Kobiety ze skomplikowanymi życiorysami to stały element twórczości Nory Fingscheidt. Po agresywnej dziewięciolatce oraz odrzuconej przez społeczność byłej osadzonej, przyszła pora na alkoholiczkę. Pierwsze pokazy „The Outrun” z Saoirse Ronan w roli głównej odbyły się podczas tegorocznego festiwalu Nowe Horyzonty. Sprawdźcie czy podzielam entuzjazm, który pojawił się wokół filmu po festiwalu Sundance.
„The Outrun” opowiada historię Rony, która po odwyku powraca do rodzinnej wioski i stawia czoła swojej trudnej przeszłości. Jej alkoholowe wybryki odbiły się głośnym echem na najbliższych a powrót nie jest taki łatwy. Rona szuka swojego miejsca, w którym będzie mogła zapomnieć o pociągu do alkoholu ale jednocześnie znaleźć swój życiowy cel i kierunek. To film o wzlotach i upadkach podczas walki z nałogiem a także o tym dlaczego chorych ciągnie do picia mimo z góry znanych konsekwencji.
Fabuła nie jest odkrywcza bowiem filmów o alkoholizmie i alkoholikach próbujących przywrócić sens w swoim życiu było już bardzo dużo. Raczej nie ma tutaj niczego odkrywczego w tych tematach jednak w Ronie jest coś co sprawia, że widzowi zaczyna na niej zależeć. To jest bardzo istotne w takich produkcjach i pomaga zaangażować się emocjonalnie. Podróżujemy wraz z nią uliczkami rodzinnej miejscowości gdzie rozpoczęły się alkoholowe problemy. Powrót po odwyku i chęć zmiany utrudniają wspomnienia, które regularnie nawiedzają Ronę. Zdecydowanie dominują w nich całkiem przyjemne chwile zakrapiane alkoholem, które kończyły się upodleniem i urwanym filmem. Nie brakuje jednak chwil, z których jedyne co zostało w pamięci to awantury.
Saoirse Ronan w głównej roli robi wszystko i niesie ten film na swoich barkach. Śpiewa, tańczy, krzyczy, płacze, rzuca przedmiotami, przeprasza, obraża, przeklina, uśmiecha się, wzrusza. To naprawdę dobry występ i popis umiejętności. Nie nazwałbym tego jednak życiówką gdyż uważam, że potencjał tkwiący w aktorskim talencie tej młodej dziewczyny nie został w pełni wykorzystany przez chaotyczny scenariusz. Wspomnienia Rony przeplatają się z obecnymi wydarzeniami. Poświęca się im jednak tyle czasu, że bardzo odczuwalne jest przeskakiwanie w wydarzeniach, które niczego nie wnosi do narracji ani fabuły. Punktem odniesienia mają być włosy głównej bohaterki, których kolor zmienia się na przestrzeni całego filmu kilkukrotnie.
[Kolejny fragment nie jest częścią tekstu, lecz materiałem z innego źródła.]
(** ** Lists in the store *)

(** From [a] to NULL, the cells [as] with the contents [cs]. *)
Fixpoint chain (m : gmap Z (Z * Z)) (a : Z) (nodes cs : list Z) : Prop :=
  match nodes, cs with
  | [], [] => a = 0
  | n :: nodes, c :: cs => a = n ∧ n ≠ 0 ∧ ∃ next, m !! n = Some (c, next) ∧ chain m next nodes cs
  | _, _ => False
  end.

Lemma chain_frame m m' a nodes cs : chain m a nodes cs → (∀ n, n ∈ nodes → m' !! n = m !! n) → chain m' a nodes cs.
Proof.
  revert a cs. induction nodes as [|n nodes IH]; intros a [|c cs] Hc Hm; cbn in *; try done.
  destruct Hc as (-> & Hn & next & E & Hc). split; [done|]. split; [done|]. exists next.
  split; [rewrite Hm by set_solver; done|]. apply IH; [done|]. intros n' Hn'. apply Hm. set_solver.
Qed.

Lemma chain_length m a nodes cs : chain m a nodes cs → length nodes = length cs.
Proof.
  revert a cs. induction nodes as [|n nodes IH]; intros a [|c cs] Hc; cbn in *; try done.
  destruct Hc as (_ & _ & next & _ & Hc). f_equal. by eapply IH.
Qed.

Lemma chain_head m a nodes cs : chain m a nodes cs → a = default 0 (head nodes).
Proof. destruct nodes, cs; cbn; naive_solver. Qed.

Lemma wp_cell_at a c s (Q : Z * Z → lst → Prop) : cells s !! a = Some c → Q c s → wp (cell_at a) s Q.
Proof. intros E HQ. unfold wp, cell_at. by rewrite E. Qed.

Lemma wp_set_next a c s (Q : unit → lst → Prop) n : cells s !! a = Some c →
  Q tt (Lst (<[a := (c.1, n)]> (cells s)) (fresh s) (freed s) (deleted s)) → wp (set_next a n) s Q.
Proof. intros E HQ. unfold set_next. apply wp_bind, (wp_cell_at a c); [done|]. by apply wp_modify. Qed.

(** ** Size, traversal *)

Lemma wp_lstiter fuel a nodes cs s : chain (cells s) a nodes cs → (length cs < fuel)%nat →
  wp (ft_lstiter fuel a) s (λ l s', l = cs ∧ s' = s).
Proof.
  revert a nodes cs. induction fuel as [|fuel IH]; intros a nodes cs Hc Hf; [lia|]. cbn [ft_lstiter].
  destruct nodes as [|n nodes], cs as [|c cs]; cbn in Hc; try done; [subst a; by apply wp_ret|].
  destruct Hc as (-> & Hn & next & E & Hc). rewrite (proj2 (Z.eqb_neq _ _) Hn). apply wp_bind, (wp_cell_at _ _ _ _ E), wp_bind.
  cbn [fst snd length] in *. eapply wp_mono; [by apply (IH next nodes cs Hc); lia|]. intros l s' [-> ->]. by apply wp_ret.
Qed.

Lemma wp_lstsize fuel a nodes cs s : chain (cells s) a nodes cs → (length cs < fuel)%nat →
  wp (ft_lstsize fuel a) s (λ n s', n = Z.of_nat (length cs) ∧ s' = s).
Proof.
  revert a nodes cs. induction fuel as [|fuel IH]; intros a nodes cs Hc Hf; [lia|]. cbn [ft_lstsize].
  destruct nodes as [|n nodes], cs as [|c cs]; cbn in Hc; try done; [subst a; by apply wp_ret|].
  destruct Hc as (-> & Hn & next & E & Hc). rewrite (proj2 (Z.eqb_neq _ _) Hn). apply wp_bind, (wp_cell_at _ _ _ _ E), wp_bind.
  cbn [fst snd length] in *. eapply wp_mono; [by apply (IH next nodes cs Hc); lia|]. intros l s' [-> ->]. apply wp_ret. split; [lia|done].
Qed.

(** ** Adding *)

Lemma wp_last_cell fuel a n nodes cs s : chain (cells s) a (n :: nodes) cs → (length cs ≤ fuel)%nat →
  wp (last_cell fuel a) s (λ r s', r = List.last (n :: nodes) 0 ∧ s' = s).
Proof.
  revert a n nodes cs. induction fuel as [|fuel IH]; intros a n nodes cs Hc Hf.
  { apply chain_length in Hc. cbn in Hc. lia. }
  destruct cs as [|c cs]; [done|]. destruct Hc as (-> & Hn & next & E & Hc). cbn [last_cell].
  apply wp_bind, (wp_cell_at _ _ _ _ E). cbn [snd length] in *. pose proof (chain_head _ _ _ _ Hc) as Hh.
  destruct nodes as [|n2 nodes].
  - cbn in Hh. subst next. by apply wp_ret.
  - destruct cs as [|c2 cs]; [done|]. pose proof Hc as (-> & Hn2 & _). rewrite (proj2 (Z.eqb_neq _ _) Hn2).
    eapply wp_mono; [apply (IH _ _ _ _ Hc); lia|]. intros r s' [-> ->]. done.
Qed.

Lemma last_in_nodes (n : Z) nodes : List.last (n :: nodes) 0 ∈ n :: nodes.
Proof.
  revert n. induction nodes as [|k nodes IH]; intros n; [cbn; set_solver|].
  change (List.last (n :: k :: nodes) 0) with (List.last (k :: nodes) 0). specialize (IH k). set_solver.
Qed.

(** A chain whose last cell is made to point at another one. *)
Lemma chain_link m a n nodes cs b nodes' cs' c : chain m a (n :: nodes) cs → chain m b nodes' cs' → NoDup ((n :: nodes) ++ nodes') →
  m !! List.last (n :: nodes) 0 = Some c → chain (<[List.last (n :: nodes) 0 := (c.1, b)]> m) a ((n :: nodes) ++ nodes') (cs ++ cs').
Proof.
  revert a n cs. induction nodes as [|n2 nodes IH]; intros a n cs Hc Hb Hnd Hlast; (destruct cs as [|c1 cs]; [done|]);
    destruct Hc as (-> & Hn & next & E & Hc).
  - cbn in Hc. destruct cs; [|done]. change (List.last [n] 0) with n in *. rewrite E in Hlast. injection Hlast as <-. cbn [app fst].
    split; [done|]. split; [done|]. exists b. split; [by rewrite lookup_insert_eq|].
    eapply chain_frame; [done|]. intros n' Hn'. apply lookup_insert_ne. apply NoDup_cons in Hnd as [Hnin _]. set_solver.
  - change (List.last (n :: n2 :: nodes) 0) with (List.last (n2 :: nodes) 0) in *.
    apply (proj1 (NoDup_cons n ((n2 :: nodes) ++ nodes'))) in Hnd as [Hnin Hnd].
    split; [done|]. split; [done|]. exists next. split; [|by apply (IH next n2 cs)].
    rewrite lookup_insert_ne; [done|]. intros E'. apply Hnin, elem_of_app. left. rewrite <- E'. apply last_in_nodes.
Qed.
(* ===== verification/VmmThm.v ===== *)
(** * Paging: address spaces and what the operations do to them *)

From S2P Require Import Prelude Dlist Memory Page Buddy BuddyInv BuddySpec BuddyThm PageAlloc.
From S2P Require Import BootAlloc Vmm.

(** ** Entries *)

Lemma entry_addr e : 0 ≤ e < W32 → GET_ENTRY_ADDR e = e - e mod 4096.
Proof.
  intros He. unfold GET_ENTRY_ADDR. change (not32 ENTRY_FLAGS_MASK) with (not32 (2 ^ 12 ⊟ 1)).
  fold (ALIGN_DOWN e (2 ^ 12)). by rewrite ALIGN_DOWN_pow2 by lia.
Qed.

Lemma land_high t f : 0 ≤ f < 4096 → Z.land (t * 4096) f = 0.
Proof.
  intros Hf. apply Z.bits_inj'. intros n Hn. rewrite Z.land_spec, Z.bits_0.
  change 4096 with (2 ^ 12). destruct (decide (n < 12)).
  - by rewrite Z.mul_pow2_bits_low by lia.
  - rewrite <- (Z.mod_small f (2 ^ 12)) by lia. rewrite Z.mod_pow2_bits_high by lia.
    apply andb_false_r.
Qed.

(** A frame address and flag bits do not interfere. *)
Lemma lor_frame t f : 0 ≤ f < 4096 → Z.lor (t * 4096) f = t * 4096 + f.
Proof.
  intros Hf. pose proof (Z.add_lor_land (t * 4096) f) as E. rewrite land_high in E by done. lia.
Qed.

Lemma mk_entry t f : 0 ≤ t < MAX_PAGES → 0 ≤ f < 4096 →
  0 ≤ Z.lor (t * 4096) f < W32 ∧ GET_ENTRY_ADDR (Z.lor (t * 4096) f) = t * 4096 ∧
  ∀ k, 0 ≤ k < 4096 → FLAG_IS_SET (Z.lor (t * 4096) f) k = FLAG_IS_SET f k.
Proof.
  unfold MAX_PAGES. intros Ht Hf.
  assert (0 ≤ Z.lor (t * 4096) f < W32) by (rewrite lor_frame by done; unfold W32; lia).
  split_and!; [lia|lia|..].
  - rewrite entry_addr, lor_frame by done.
    rewrite Z.add_comm, Z.mod_add, Z.mod_small by lia. lia.
  - intros k Hk. unfold FLAG_IS_SET. by rewrite Z.land_lor_distr_l, land_high, Z.lor_0_l.
Qed.

Definition present (e : Z) : bool := FLAG_IS_SET e 1.

(** Two entries the MMU does not tell apart, user bit aside. *)
Definition same_entry (e e' : Z) : Prop :=
  present e = present e' ∧ GET_ENTRY_ADDR e = GET_ENTRY_ADDR e'.

Lemma entry_split e : 0 ≤ e < W32 →
  ∃ t f, 0 ≤ t < MAX_PAGES ∧ 0 ≤ f < 4096 ∧ e = Z.lor (t * 4096) f.
Proof.
  intros He. exists (e / 4096), (e mod 4096).
  assert (0 ≤ e mod 4096 < 4096) as Hf by (apply Z.mod_pos_bound; lia).
  rewrite lor_frame by done. unfold MAX_PAGES, W32 in *. pose proof (Z.div_mod e 4096).
  split_and!; [apply Z.div_pos; lia|apply Z.div_lt_upper_bound; lia|lia|lia|lia].
Qed.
Nie sadzę jednak by był to wystarczający punkt odniesienia by w tej historii się odnaleźć.
Mocnymi stronami „The Outrun” – poza oczywiście Saoirse Ronan – są na pewno fantastyczne zdjęcia i lokacje. Czuć wyspiarski klimat, podsycony fajną ścieżką dźwiękową. Dobrze się to ogląda, szkoda niestety, że brakuje konkretów. Wykłady z biologii połączone ze wspomnieniami z melanżu się gryzą a efekt końcowy raczej odbiega od tego założonego. Warto jednak wytrzymać do końca by doświadczyć sceny końcowej, która jest po prostu piękna. Gdyby została poprzedzona odpowiednio opowiedzianą i mocną historią to zdecydowanie więcej osób by płakało po zakończeniu filmu.
Pozostał niedosyt i poczucie niewykorzystanego potencjału. Produkcja ma swoje lepsze momenty, kilka uroczych i chwytających za serce scen ale to za mało. Chciałoby się więcej Rony ale w lepiej opowiedzianej historii.